By P. Matsiko wa Mucoori

I am now under no illusion that no political party is immune to internal intrigue. The only difference perhaps is in the scope. The opposition used to laugh at NRM when infighting was, or is it still, threatening to tear the party apart.

Before they recovered from their celebrations, the FDC’s backyard was on fire, ignited by the party’s former special envoy Beti Kamya. Then everybody at the party headquarters seemed to get involved in the fire-fighting. At the height of this Kamya-FDC cat and rat game in January, I was loathing with rage why the party was wasting a lot of valuable time on a member that had intentionally decided to fall on the wayside, instead of devoting itself to addressing other critical issues ahead of the 2011 showdown.

Kamya resigned her job as Special Envoy in the party president’s office in October last year after the FDC refused to yield to her demands that a Muganda succeeds the late Sulaiman Kiggundu, who was the party’s national chairman. She however tactfully declined to defect from the party because this would require her to relinquish the Lubaga North parliamentary seat and seek re-election on another party ticket which she sufficiently knew would be hard for her to win.

But the party has now done the right thing'”barring Kamya from representing FDC or speaking on its behalf at any forum. But this is something the party should have done earlier. I wonder why it took too long for the party to reach this decision. On several occasions, she refused to appear before the party’s disciplinary committee for questioning. When she finally did on January 12, she came with a group of supporters and a fight ensued between them and FDC loyalists. The party headquarters was paralysed for hours and work virtually grounded to a halt. I had failed to understand why FDC was so bent on disciplining Kamya. You discipline a member who is still interested in the party. I doubt whether Kamya is. My honest belief is that she is only technically in FDC to avoid losing her parliamentary seat, but in heart and soul she is somewhere else. A person who is still in the party cannot be seen at public functions of another party dressed in its official colours.

The Banyankore say: Akanyatsi kamwe karuga aha nju teritura (when one grass falls off a roof, the house cannot leak). But I am also aware that the roof is made of thousands of single grasses. Therefore, if one grass keeps going off, eventually the roof will be depleted and the house will start leaking.

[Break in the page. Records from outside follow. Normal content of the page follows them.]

(** Escaping either inserts one backslash before the first rune or keeps it. *)
Lemma lower_step_escape s o r :
  lower_step s = Some (o, r) ->
  lower_step (json_escape s) = Some (o, json_escape r) \/
  (exists t, json_escape s = String backslash t /\ lower_step t = Some (o, json_escape r)).
Proof.
  destruct s as [|a s1]; [done|]. destruct (ascii7 a) eqn:Ha.
  - (* an ASCII byte is a rune of its own *)
    assert (Hs : forall t, lower_step (String a t) = Some (lower_byte a, t)).
    { intros [|b [|c t]]; cbn [lower_step]; [done| |];
        rewrite (ascii7_not_multibyte a 196), ?(ascii7_not_multibyte a 226) by (done || lia); done. }
    rewrite Hs. intros [= <- <-]. cbn [json_escape]. destruct (escaped a); [right|left]; eauto.
  - assert (He : escaped a = false).
    { destruct (escaped a) eqn:E; [|done]. apply escaped_ascii7 in E. congruence. }
    intros H. left. cbn [json_escape]. rewrite He.
    destruct s1 as [|b s2]; [by injection H as <- <-|].
    pose proof (escaped_head b s2 176 ltac:(lia)) as H176.
    pose proof (escaped_head b s2 132 ltac:(lia)) as H132.
    cbn [lower_step] in *. set (e := json_escape (String b s2)) in *.
    destruct e as [|b' t] eqn:Ee; [done|]. subst e.
    destruct H176 as [-> Ht1], H132 as [H132 Ht2].
    destruct (is_byte 196 a && is_byte 176 b) eqn:E1.
    { apply andb_true_iff in E1 as [_ E1]. injection H as <- <-. by rewrite Ht1. }
    rewrite H132. destruct (is_byte 132 b) eqn:E2; [rewrite (Ht2 eq_refl)|].
    + destruct s2 as [|c s3]; [injection H as <- <-; by rewrite Ee, Ht2|].
      pose proof (escaped_head c s3 170 ltac:(lia)) as H170.
      set (e2 := json_escape (String c s3)) in *. destruct e2 as [|c' u] eqn:Eu; [done|].
      destruct H170 as [-> Hu].
      destruct (is_byte 226 a && true && is_byte 170 c) eqn:E3.
      * apply andb_true_iff in E3 as [_ E3]. injection H as <- <-. by rewrite Hu.
      * injection H as <- <-. by rewrite Ee, Ht2, <- Eu by done.
    + rewrite andb_false_r in *. cbn [andb] in *.
      replace r with (String b s2) by (destruct s2; congruence).
      replace o with (lower_byte a) by (destruct s2; congruence).
      rewrite Ee. by destruct t.
Qed.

However if the fall-off of that one grass cannot cause a chain fall-off of other grasses, why cling to it? You can let it fall off and the roof remains intact. I do not think that the cause which made Kamya’s fallout with FDC would make others follow suit. This school of thought has been vindicated by what has happened after the FDC decided to say enough is enough with Kamya, one of its most articulate and vocal members but on whose honesty you cannot dare bet your head. The FDC has remained intact and everything has gone quiet at Najjanankumbi as if there has never been a fracas before.

I don’t think Kamya commands a reasonable number of followers in FDC who believe that tribe and region should be the parameters for ascending to political positions.

In fact the FDC should completely forget about Kamya. Accord her the freedom to quit for another party.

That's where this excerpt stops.